■ **Task instructions**
Nothing is needed except the lines below that run from the one with "Some resp =>" through the one with "else ret (flag_u fl)) ;;", repeated exactly.

[Stored data]

———

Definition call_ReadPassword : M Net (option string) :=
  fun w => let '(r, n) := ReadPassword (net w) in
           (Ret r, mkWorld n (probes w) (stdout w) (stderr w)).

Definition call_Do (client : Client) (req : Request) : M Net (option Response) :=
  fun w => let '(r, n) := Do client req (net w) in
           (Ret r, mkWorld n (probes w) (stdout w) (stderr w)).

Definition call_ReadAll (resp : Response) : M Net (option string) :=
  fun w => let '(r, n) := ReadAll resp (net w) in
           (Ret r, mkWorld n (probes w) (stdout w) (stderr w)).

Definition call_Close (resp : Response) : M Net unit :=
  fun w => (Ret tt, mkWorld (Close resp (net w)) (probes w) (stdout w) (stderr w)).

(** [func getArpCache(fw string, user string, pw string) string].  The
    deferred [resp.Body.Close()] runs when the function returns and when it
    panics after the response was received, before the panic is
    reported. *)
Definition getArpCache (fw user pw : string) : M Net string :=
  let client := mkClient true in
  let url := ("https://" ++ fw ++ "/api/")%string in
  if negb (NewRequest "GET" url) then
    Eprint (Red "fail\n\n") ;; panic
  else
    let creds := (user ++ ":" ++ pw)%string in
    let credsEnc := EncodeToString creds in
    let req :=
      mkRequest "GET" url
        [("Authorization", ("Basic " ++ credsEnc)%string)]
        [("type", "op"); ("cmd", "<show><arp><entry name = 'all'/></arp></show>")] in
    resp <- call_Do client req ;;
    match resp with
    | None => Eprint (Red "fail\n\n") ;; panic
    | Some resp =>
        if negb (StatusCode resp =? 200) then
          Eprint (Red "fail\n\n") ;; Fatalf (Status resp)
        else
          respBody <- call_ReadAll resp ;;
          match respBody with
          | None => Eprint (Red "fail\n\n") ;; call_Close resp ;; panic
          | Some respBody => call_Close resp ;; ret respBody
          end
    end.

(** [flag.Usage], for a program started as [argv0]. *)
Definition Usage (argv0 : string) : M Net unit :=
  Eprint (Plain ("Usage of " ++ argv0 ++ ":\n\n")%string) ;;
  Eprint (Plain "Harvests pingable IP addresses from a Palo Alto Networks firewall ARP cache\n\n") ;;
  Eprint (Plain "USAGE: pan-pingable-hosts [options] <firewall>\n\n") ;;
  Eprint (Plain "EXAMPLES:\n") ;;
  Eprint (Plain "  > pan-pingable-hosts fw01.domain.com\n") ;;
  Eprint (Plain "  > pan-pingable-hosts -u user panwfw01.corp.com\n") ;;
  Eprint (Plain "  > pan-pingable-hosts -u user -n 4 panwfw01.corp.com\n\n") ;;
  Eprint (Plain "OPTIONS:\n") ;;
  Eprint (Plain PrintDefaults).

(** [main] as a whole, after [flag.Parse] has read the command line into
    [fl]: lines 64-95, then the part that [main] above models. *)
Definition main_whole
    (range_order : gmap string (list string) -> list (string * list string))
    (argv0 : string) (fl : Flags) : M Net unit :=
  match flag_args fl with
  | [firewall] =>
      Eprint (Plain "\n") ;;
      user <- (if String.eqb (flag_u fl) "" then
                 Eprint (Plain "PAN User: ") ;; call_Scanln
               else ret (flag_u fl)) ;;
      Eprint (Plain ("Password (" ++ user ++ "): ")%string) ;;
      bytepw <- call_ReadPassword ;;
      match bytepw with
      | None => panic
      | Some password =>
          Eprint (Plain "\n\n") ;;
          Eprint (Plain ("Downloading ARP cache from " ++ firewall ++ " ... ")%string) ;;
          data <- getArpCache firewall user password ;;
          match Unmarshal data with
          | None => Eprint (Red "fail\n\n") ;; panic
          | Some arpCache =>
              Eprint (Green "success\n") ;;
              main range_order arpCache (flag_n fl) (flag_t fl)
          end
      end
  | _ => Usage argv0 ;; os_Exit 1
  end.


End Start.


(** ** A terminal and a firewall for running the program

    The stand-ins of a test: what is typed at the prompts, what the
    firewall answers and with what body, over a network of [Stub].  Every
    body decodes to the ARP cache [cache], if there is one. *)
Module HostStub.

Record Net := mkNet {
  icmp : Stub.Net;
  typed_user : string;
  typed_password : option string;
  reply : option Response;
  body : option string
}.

———

■ **Reply to the exercise**
    | Some resp =>
        if negb (StatusCode resp =? 200) then
          Eprint (Red "fail\n\n") ;; Fatalf (Status resp)
        else
          respBody <- call_ReadAll resp ;;
          match respBody with
          | None => Eprint (Red "fail\n\n") ;; call_Close resp ;; panic
          | Some respBody => call_Close resp ;; ret respBody
          end
    end.

(** [flag.Usage], for a program started as [argv0]. *)
Definition Usage (argv0 : string) : M Net unit :=
  Eprint (Plain ("Usage of " ++ argv0 ++ ":\n\n")%string) ;;
  Eprint (Plain "Harvests pingable IP addresses from a Palo Alto Networks firewall ARP cache\n\n") ;;
  Eprint (Plain "USAGE: pan-pingable-hosts [options] <firewall>\n\n") ;;
  Eprint (Plain "EXAMPLES:\n") ;;
  Eprint (Plain "  > pan-pingable-hosts fw01.domain.com\n") ;;
  Eprint (Plain "  > pan-pingable-hosts -u user panwfw01.corp.com\n") ;;
  Eprint (Plain "  > pan-pingable-hosts -u user -n 4 panwfw01.corp.com\n\n") ;;
  Eprint (Plain "OPTIONS:\n") ;;
  Eprint (Plain PrintDefaults).

(** [main] as a whole, after [flag.Parse] has read the command line into
    [fl]: lines 64-95, then the part that [main] above models. *)
Definition main_whole
    (range_order : gmap string (list string) -> list (string * list string))
    (argv0 : string) (fl : Flags) : M Net unit :=
  match flag_args fl with
  | [firewall] =>
      Eprint (Plain "\n") ;;
      user <- (if String.eqb (flag_u fl) "" then
                 Eprint (Plain "PAN User: ") ;; call_Scanln
               else ret (flag_u fl)) ;;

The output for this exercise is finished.